Aside form the fact that I adore Johnny Depp and would watch anything with him in it, I thought the movie was fascinating. You sit there and watch someone lose their mind completely, but you don't figure that out until later. Eerie. It's more of a psychological thriller than anything else. You get to observe a character go completely insane without realizing it.
A well developed character is necessary to any story. You want your reader to know every little detail. It's what creates the needed connection between those two. But what if you couldn't/shouldn't? What if the goal is to reveal all those emotions, thoughts, expectations, etc. at the end of your story? How do you do that and still make your reader be interested in your character/s and what the story is about?
Deception
This is not an easy task. While you can create a character who pulls tricks on a detective in order to deceive him, your reader gets to put the clues together. In such cases, the detective is on his/her own. Your reader gets to cheer, hope, yell, roll their eyes, hold their breath, as you create unfortunate events which hinder the good guys from solving the case too quickly.
Deceiving characters in a book/story is one thing, deceiving your reader is another. You don't want to make a fool of them, but you want to create that 'smack on the forehead' moment toward the end where everything becomes clear as day. You can't give away anything until then! This is the type of writing where you turn into the writing magician.

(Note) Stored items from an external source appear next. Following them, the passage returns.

(** Banning an address that is not banned yet kicks exactly the sessions that
    come from it, however many, and no other; their connections are no longer
    open. *)
Theorem ban_ip (ip reason : list Z) (duration : Z) (s : Server S) :
  ip ≠ [] → stands (GetBanInfoIp ip s) (w_GameTime (sv_world s)) = false →
  let '(code, s') := BanIp ip duration reason s in
  code = BanResponceCode.Ok ∧
  GetBanInfoIp ip s' = Some (mkBan duration (w_GameTime (sv_world s)) duration) ∧
  (∃ before, am_db (sv_accounts s') =
     before ++ [DISCORD_INS_IP_BAN ip duration (str "Console") reason]) ∧
  ∀ id, match Discord.FindSession id (sv_world s) with
        | Some (session, sock) =>
            if bool_decide (s_address session = ip)
            then ∃ sock', Discord.FindSession id (sv_world s') =
                   Some (Session.SetKicked true session, sock') ∧
                 (s_socket session = true → sock_IsOpen sock' = false)
            else Discord.FindSession id (sv_world s') = Some (session, sock)
        | None => Discord.FindSession id (sv_world s') = None
        end.
Proof using Laws.
  intros Hne Hst. unfold BanIp. destruct ip as [|c n]; [done|]. rewrite Hst.
  set (s1 := DeleteIp (c :: n) s). destruct (DeleteIp_fields (c :: n) s) as [Hw _]. fold s1 in Hw.
  cbv zeta. set (s2 := AddIp _ _ _). split; [done|].
  assert (sv_world s2 = kick_where (λ _ e, bool_decide (s_address e.1 = c :: n)) (sv_world s)) as Ew
    by (by rewrite <- Hw).
  split; [unfold GetBanInfoIp, s2, AddIp; cbn [set_bans sv_bans bm_storeIp];
    rewrite lookup_insert_eq; by rewrite <- Hw|].
  split; [by eexists|]. intros id. rewrite Ew, kick_where_spec.
  destruct (Discord.FindSession id (sv_world s)) as [[session sock]|]; [|done]. cbn [fmap option_fmap option_map fst snd].
  case_bool_decide; [|done]. eexists. split; [done|]. cbn. intros ->. apply close_not_open.
Qed.
End bans.
End Bans.

(** ** Examples *)

#[local] Instance key_order : AccountOrder := λ m, (map_to_list m).*1.
#[local] Instance key_order_laws : AccountOrderLaws key_order.
Proof.
  intros m id. unfold account_order, key_order. rewrite list_elem_of_fmap. split.
  - intros ([i x] & -> & Hx%elem_of_map_to_list). by eexists.
  - intros [x Hx]. exists (id, x). split; [done|]. by apply elem_of_map_to_list.
Qed.

Lemma bytes_by_computation l :
  forallb (λ b, (0 <=? b) && (b <? 256)) l = true → Forall is_byte l.
Proof.
  rewrite forallb_forall. intros Hb. apply Forall_forall. intros b Hin%list_elem_of_In.
  specialize (Hb b Hin). unfold is_byte. rewrite andb_true_iff, Z.leb_le, Z.ltb_lt in Hb. lia.
Qed.

Lemma short_by_computation limit text :
  forallb (λ b, (0 <=? b) && (b <? 256)) text && Utf8.is_valid text
    && ((Strings.utf8length text).1 <=? limit) = true →
  Accounts.short limit text.
Proof.
  rewrite !andb_true_iff, forallb_forall, Z.leb_le. intros [[Hb Hv] Hl]. split; [|done].
  apply Forall_forall. intros b Hin. apply list_elem_of_In, Hb in Hin. unfold is_byte.
  rewrite andb_true_iff, Z.leb_le, Z.ltb_lt in Hin. lia.
Qed.

Lemma register_then_login_witness :
  let name := str "Bot" ++ [195; 169] in
  ∃ verifier s', Accounts.CreateAccount (O := SRP6.toy_openssl) [4; 5] name (str "kEy9") 77 []
      Accounts.new = (Ret AccountResponceResult.Ok, s') ∧
    am_db s' = [] ++ [DISCORD_INS_ACCOUNT (str "BOT" ++ [195; 169]) [4; 5] verifier 77 (str "WarheadCore")] ∧
    (∀ name' key' now row, Forall is_byte name' → Forall is_byte key' →
      map Strings.toupper name' = map Strings.toupper name →
      map Strings.toupper key' = map Strings.toupper (str "kEy9") →
      row_Salt row = [4; 5] → row_Verifier row = verifier →
      DS.CheckKey (O := SRP6.toy_openssl) name' key' (DS.AccountInfo_new now row) = Ret true) ∧
    ∃ s'', Accounts.Update (λ _, false) (λ _, Some (Some 5)) s' = (Ret (), s'') ∧
      Accounts.GetID (str "bOT" ++ [195; 169]) s'' = 5.
Proof.
  intros name. destruct (Accounts.register_then_login (OL := SRP6.toy_openssl_laws) [4; 5] name (str "kEy9")
    77 [] Accounts.new) as (verifier & s' & E & D & L & F);
    [apply short_by_computation; by vm_compute|apply short_by_computation; by vm_compute|done|].
  exists verifier, s'. split; [exact E|]. split; [exact D|]. split; [exact L|].
  destruct (F 5 (λ _, false) eq_refl ltac:(done) eq_refl eq_refl) as (s'' & U & G).
  exists s''. split; [exact U|]. by apply G; vm_compute.
Defined.

(** A realm name that was lent and is gone when the database answers. *)
Example realm_name_dangles :
  match Accounts.CreateAccount (O := SRP6.toy_openssl) [4; 5] (str "user") (str "key") 77 (str "My realm")
    Accounts.new with
  | (Ret AccountResponceResult.Ok, s') =>
      (Accounts.Update (λ _, false) (λ _, Some (Some 5)) s').1 = UB ∧
      (Accounts.Update (λ _, true) (λ _, Some (Some 5)) s').1 = Ret ()
  | _ => False
  end.
Proof. vm_compute. done. Qed.

Definition demo_accounts : AccountMgr :=
  Accounts.AddAccountInfo (mkInfo 5 77 (str "BOT") (str "realm")) Accounts.new.

Lemma change_key_witness :
  ∃ verifier info,
    Accounts.ChangeKey (O := SRP6.toy_openssl) [4; 5] (str "bot") (str "new") demo_accounts =
      (Ret AccountResponceResult.Ok, Accounts.Execute (DISCORD_UPD_LOGON [4; 5] verifier 5) demo_accounts) ∧
    am_accounts demo_accounts !! 5 = Some info ∧
    map Strings.tolower (acc_Name info) = map Strings.tolower (str "bot") ∧
    ∀ name' key' now row, Forall is_byte name' → Forall is_byte key' →
      map Strings.toupper name' = map Strings.toupper (str "bot") →
      map Strings.toupper key' = map Strings.toupper (str "new") →
      row_Salt row = [4; 5] → row_Verifier row = verifier →
      DS.CheckKey (O := SRP6.toy_openssl) name' key' (DS.AccountInfo_new now row) = Ret true.
Proof.
  assert (Accounts.GetID (map Strings.toupper (str "bot")) demo_accounts = 5) as E by (by vm_compute).
  pose proof (Accounts.change_key (OL := SRP6.toy_openssl_laws) [4; 5] (str "bot") (str "new")
    demo_accounts ltac:(apply short_by_computation; by vm_compute)
    ltac:(apply short_by_computation; by vm_compute)) as H.
  rewrite E in H. exact H.
Defined.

While a magician shows a person one thing as a distraction, he's doing something else to deceive them. We, as the subject, can only focus on one thing at a time. Even though we think we can multitask, more likely than not, our brain can't focus on more than one thing at once. However, because this is visual, it creates some problems for you as the writer.

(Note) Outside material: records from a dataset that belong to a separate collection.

Lemma network_serves_witness :
  ∃ m0, Network.StartDiscordNetwork (S := bool) true (-1) 65536 true 2 Network.new_mgr = (Ret true, m0) ∧
  ∃ m m', @Network.run_mgr bool flag_net
      [Network.MAccept true true true (Some true); Network.MAccept true true true None;
       Network.MAccept true true true (Some true); Network.MNew 0; Network.MSockets 0] m0 =
      (Ret (), m) ∧
    Network.total m = 2%nat ∧ @Network.StopNetwork bool m = (Ret (), m') ∧ mg_threads m' = [].
Proof.
  destruct (@Network.network_serves bool flag_net flag_net_laws true (-1) 65536 2
    [Network.MAccept true true true (Some true); Network.MAccept true true true None;
     Network.MAccept true true true (Some true); Network.MNew 0; Network.MSockets 0])
    as (m0 & E & H); [lia|lia|].
  exists m0. split; [done|]. vm_compute in E. injection E as <-.
  destruct H as (m & m' & Em & _ & Ht & Es & Et & _); [by vm_compute|].
  exists m, m'. done.
Defined.

Lemma accepts_balance_witness :
  ∃ m0, Network.StartDiscordNetwork (S := bool) true (-1) 65536 true 2 Network.new_mgr = (Ret true, m0) ∧
  ∃ m i, @Network.run_mgr bool flag_net (replicate 3 (Network.MAccept true true true (Some true))) m0 =
      (Ret (), m) ∧ mg_accepting m = Some (Z.of_nat i) ∧ Network.least (Network.counts m) i.
Proof.
  destruct (@Network.accepts_balance bool flag_net flag_net_laws true (-1) 65536 2
    (replicate 3 (Network.MAccept true true true (Some true)))) as (m0 & E & H);
    [lia|lia|by repeat constructor|].
  exists m0. split; [done|]. vm_compute in E. injection E as <-.
  destruct H as (m & i & Em & Ha & Hl & _); [by vm_compute|].
  exists m, i. done.
Defined.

The tools you'd need are the same as for any other story you'd write, except, they are nothing but a deception. Emotions you write about are what your character should be feeling while the visual is only a part of the big picture. Same ingredients, deceptive views.
Can you do it?
Many of us ask about whether or not we've given away the clues too easily or if we haven't told the reader enough. Right there, we know that it's not easy to hide things from the reader while trying to get them involved in the story. You think deceiving them would be any different? Perhaps easier or harder? I'd love to know!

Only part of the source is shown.